(Excerpts from a dataset)

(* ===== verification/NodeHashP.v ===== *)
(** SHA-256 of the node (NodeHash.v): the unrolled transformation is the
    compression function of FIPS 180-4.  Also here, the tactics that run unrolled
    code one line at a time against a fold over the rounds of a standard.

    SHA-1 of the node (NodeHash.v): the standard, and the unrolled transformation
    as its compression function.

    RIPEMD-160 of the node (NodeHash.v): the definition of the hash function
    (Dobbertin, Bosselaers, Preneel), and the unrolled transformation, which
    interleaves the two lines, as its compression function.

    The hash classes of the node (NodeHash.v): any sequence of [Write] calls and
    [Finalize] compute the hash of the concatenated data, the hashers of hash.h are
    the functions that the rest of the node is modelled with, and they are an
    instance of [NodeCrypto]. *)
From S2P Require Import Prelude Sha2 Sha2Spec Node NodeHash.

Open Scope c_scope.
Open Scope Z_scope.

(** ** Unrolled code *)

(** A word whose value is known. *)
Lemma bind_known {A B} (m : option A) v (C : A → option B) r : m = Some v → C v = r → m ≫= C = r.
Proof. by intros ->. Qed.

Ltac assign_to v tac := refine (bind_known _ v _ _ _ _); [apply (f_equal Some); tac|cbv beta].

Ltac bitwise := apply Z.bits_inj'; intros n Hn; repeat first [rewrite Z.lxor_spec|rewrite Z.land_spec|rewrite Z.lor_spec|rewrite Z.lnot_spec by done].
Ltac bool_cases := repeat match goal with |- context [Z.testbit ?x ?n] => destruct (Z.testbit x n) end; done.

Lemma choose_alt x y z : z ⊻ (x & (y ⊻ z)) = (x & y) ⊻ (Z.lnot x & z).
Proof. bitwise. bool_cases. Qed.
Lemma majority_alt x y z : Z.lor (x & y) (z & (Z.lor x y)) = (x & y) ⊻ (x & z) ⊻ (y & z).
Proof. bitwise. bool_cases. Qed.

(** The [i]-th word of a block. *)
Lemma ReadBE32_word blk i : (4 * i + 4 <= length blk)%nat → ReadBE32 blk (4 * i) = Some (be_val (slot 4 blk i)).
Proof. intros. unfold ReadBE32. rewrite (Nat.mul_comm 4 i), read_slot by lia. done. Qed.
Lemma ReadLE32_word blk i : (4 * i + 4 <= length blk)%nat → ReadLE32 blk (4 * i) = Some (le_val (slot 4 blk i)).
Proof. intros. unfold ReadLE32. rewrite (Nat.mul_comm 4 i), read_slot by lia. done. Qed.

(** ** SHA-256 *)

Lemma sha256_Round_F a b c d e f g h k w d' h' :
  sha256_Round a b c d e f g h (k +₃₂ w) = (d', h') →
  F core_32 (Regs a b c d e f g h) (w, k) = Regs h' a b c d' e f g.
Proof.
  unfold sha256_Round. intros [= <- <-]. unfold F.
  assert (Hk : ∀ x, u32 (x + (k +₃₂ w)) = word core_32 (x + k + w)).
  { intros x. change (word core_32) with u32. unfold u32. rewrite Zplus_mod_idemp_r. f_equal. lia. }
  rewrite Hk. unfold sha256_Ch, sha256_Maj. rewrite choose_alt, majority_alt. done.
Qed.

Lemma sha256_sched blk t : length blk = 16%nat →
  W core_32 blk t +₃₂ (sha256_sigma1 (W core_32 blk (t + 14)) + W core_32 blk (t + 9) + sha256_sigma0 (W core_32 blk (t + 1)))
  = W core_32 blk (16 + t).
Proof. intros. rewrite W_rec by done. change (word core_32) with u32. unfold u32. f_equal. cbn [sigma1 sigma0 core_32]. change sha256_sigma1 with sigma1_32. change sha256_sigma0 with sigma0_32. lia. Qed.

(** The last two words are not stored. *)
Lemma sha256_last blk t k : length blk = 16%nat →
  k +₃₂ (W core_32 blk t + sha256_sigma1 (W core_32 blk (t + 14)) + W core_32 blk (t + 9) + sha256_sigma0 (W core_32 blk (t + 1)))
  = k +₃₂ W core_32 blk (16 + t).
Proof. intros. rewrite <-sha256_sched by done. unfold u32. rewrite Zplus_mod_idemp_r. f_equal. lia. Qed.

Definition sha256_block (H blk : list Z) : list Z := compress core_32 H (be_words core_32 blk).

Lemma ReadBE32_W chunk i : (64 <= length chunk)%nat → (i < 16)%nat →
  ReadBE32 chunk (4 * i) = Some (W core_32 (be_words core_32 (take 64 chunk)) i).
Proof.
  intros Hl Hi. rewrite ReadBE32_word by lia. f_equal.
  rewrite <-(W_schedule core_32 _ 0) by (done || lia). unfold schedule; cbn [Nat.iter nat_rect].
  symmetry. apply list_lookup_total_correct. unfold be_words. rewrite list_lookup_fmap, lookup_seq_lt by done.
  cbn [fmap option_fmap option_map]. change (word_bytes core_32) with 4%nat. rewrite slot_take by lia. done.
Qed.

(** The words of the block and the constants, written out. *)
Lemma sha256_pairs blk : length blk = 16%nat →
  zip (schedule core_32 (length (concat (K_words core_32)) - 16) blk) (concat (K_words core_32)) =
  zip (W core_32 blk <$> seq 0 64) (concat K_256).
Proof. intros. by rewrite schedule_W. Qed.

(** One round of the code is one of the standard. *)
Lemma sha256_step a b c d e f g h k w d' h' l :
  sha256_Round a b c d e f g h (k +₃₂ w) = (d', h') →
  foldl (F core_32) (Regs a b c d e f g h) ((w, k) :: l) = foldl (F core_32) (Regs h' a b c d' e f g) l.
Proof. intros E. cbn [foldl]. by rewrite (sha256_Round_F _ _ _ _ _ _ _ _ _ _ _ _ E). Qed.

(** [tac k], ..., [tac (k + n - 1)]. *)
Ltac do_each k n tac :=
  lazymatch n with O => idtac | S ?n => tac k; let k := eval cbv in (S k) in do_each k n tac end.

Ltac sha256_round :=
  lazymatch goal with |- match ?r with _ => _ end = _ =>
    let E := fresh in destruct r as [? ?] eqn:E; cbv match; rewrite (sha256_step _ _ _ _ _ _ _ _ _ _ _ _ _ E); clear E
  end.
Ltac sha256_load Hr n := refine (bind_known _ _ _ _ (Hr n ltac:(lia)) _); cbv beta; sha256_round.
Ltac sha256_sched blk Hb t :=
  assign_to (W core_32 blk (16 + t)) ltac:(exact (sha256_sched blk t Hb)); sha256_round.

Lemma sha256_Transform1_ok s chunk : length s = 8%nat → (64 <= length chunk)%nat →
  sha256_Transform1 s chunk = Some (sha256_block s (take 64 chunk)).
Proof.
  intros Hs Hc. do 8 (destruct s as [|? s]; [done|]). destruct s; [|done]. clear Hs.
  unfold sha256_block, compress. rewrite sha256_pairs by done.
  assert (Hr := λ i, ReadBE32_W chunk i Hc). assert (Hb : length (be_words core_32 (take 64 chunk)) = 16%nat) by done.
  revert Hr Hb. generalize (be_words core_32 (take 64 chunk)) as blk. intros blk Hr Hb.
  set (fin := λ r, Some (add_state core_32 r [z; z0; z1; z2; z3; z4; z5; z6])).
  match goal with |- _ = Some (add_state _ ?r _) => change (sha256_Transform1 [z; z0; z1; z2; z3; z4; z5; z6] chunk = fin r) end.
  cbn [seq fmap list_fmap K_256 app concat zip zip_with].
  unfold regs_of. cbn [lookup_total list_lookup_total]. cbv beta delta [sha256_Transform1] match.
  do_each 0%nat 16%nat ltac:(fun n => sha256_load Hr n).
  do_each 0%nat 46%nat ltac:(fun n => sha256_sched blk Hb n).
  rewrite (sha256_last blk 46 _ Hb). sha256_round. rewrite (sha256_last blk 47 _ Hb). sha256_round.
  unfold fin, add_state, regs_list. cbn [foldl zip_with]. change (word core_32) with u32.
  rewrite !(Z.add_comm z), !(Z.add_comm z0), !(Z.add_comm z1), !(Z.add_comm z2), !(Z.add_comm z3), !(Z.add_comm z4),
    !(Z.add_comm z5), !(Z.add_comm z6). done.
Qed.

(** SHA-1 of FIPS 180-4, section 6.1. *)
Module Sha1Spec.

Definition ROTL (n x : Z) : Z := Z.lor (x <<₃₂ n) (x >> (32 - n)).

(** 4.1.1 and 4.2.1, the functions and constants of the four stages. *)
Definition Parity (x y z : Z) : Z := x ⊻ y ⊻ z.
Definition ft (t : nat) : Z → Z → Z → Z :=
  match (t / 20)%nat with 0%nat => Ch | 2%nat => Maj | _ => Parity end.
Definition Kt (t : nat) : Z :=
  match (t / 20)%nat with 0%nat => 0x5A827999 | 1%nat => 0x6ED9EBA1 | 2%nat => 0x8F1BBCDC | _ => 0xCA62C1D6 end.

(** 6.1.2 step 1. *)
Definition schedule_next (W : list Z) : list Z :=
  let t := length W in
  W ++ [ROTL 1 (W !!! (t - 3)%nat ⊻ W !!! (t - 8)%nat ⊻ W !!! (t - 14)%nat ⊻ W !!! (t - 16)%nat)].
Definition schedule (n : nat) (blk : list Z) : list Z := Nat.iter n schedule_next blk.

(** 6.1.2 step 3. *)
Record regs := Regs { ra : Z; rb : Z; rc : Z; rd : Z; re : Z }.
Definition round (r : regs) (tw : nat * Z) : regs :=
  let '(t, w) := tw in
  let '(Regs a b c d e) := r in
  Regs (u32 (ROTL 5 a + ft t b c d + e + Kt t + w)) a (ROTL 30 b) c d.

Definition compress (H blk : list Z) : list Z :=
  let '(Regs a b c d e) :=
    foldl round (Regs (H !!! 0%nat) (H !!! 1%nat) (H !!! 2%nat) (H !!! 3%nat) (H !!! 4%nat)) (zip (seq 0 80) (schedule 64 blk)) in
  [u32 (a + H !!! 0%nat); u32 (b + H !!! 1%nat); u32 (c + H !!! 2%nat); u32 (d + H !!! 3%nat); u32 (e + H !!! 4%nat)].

...

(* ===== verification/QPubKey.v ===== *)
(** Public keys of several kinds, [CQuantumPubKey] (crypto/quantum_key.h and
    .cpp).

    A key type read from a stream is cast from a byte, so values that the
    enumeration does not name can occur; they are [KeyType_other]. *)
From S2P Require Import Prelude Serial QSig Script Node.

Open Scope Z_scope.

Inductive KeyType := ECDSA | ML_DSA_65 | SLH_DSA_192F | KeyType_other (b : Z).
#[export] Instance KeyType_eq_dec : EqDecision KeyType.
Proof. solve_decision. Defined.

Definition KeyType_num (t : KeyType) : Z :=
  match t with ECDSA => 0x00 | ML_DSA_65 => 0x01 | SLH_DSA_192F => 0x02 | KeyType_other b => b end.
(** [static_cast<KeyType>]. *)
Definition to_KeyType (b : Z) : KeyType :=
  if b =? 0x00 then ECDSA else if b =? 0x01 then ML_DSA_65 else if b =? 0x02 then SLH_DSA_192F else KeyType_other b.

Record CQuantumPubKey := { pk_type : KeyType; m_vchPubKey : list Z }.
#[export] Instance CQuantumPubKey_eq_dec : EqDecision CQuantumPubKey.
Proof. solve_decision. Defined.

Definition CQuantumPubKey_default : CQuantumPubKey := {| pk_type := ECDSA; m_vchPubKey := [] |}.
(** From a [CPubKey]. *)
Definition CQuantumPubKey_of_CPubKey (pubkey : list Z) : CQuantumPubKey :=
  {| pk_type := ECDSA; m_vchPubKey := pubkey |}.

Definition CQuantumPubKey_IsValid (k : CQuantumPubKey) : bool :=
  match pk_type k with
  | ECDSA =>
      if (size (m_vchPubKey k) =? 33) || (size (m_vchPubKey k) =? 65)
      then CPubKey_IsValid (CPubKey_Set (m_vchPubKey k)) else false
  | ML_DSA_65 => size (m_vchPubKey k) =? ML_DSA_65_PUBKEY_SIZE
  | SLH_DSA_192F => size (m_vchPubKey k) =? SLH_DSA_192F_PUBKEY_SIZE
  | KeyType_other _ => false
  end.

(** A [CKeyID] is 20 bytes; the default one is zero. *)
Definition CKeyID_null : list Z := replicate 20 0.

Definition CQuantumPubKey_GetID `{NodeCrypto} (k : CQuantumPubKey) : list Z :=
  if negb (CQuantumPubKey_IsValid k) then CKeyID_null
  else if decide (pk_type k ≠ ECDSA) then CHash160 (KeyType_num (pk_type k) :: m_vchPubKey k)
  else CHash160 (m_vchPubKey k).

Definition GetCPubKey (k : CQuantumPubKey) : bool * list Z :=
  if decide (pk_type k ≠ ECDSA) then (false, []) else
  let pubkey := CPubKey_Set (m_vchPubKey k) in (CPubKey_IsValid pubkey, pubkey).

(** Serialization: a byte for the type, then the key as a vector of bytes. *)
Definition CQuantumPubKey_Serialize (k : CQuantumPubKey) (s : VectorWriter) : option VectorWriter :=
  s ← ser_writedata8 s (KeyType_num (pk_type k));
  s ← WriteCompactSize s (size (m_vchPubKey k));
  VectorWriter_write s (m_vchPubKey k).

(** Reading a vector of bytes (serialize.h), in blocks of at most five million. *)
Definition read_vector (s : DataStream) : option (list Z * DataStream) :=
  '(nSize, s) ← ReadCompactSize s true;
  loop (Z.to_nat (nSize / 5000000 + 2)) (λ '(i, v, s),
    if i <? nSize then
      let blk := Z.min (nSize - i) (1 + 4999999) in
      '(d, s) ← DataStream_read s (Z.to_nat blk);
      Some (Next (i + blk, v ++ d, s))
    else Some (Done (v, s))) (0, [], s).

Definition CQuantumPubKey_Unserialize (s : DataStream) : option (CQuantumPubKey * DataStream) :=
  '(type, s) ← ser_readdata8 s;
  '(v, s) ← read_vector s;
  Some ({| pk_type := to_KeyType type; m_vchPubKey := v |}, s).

Work task: Go through the records above and, whenever a line includes the word "that", copy it.

Your solution:
    compression function of FIPS 180-4.  Also here, the tactics that run unrolled
    the functions that the rest of the node is modelled with, and they are an
    A key type read from a stream is cast from a byte, so values that the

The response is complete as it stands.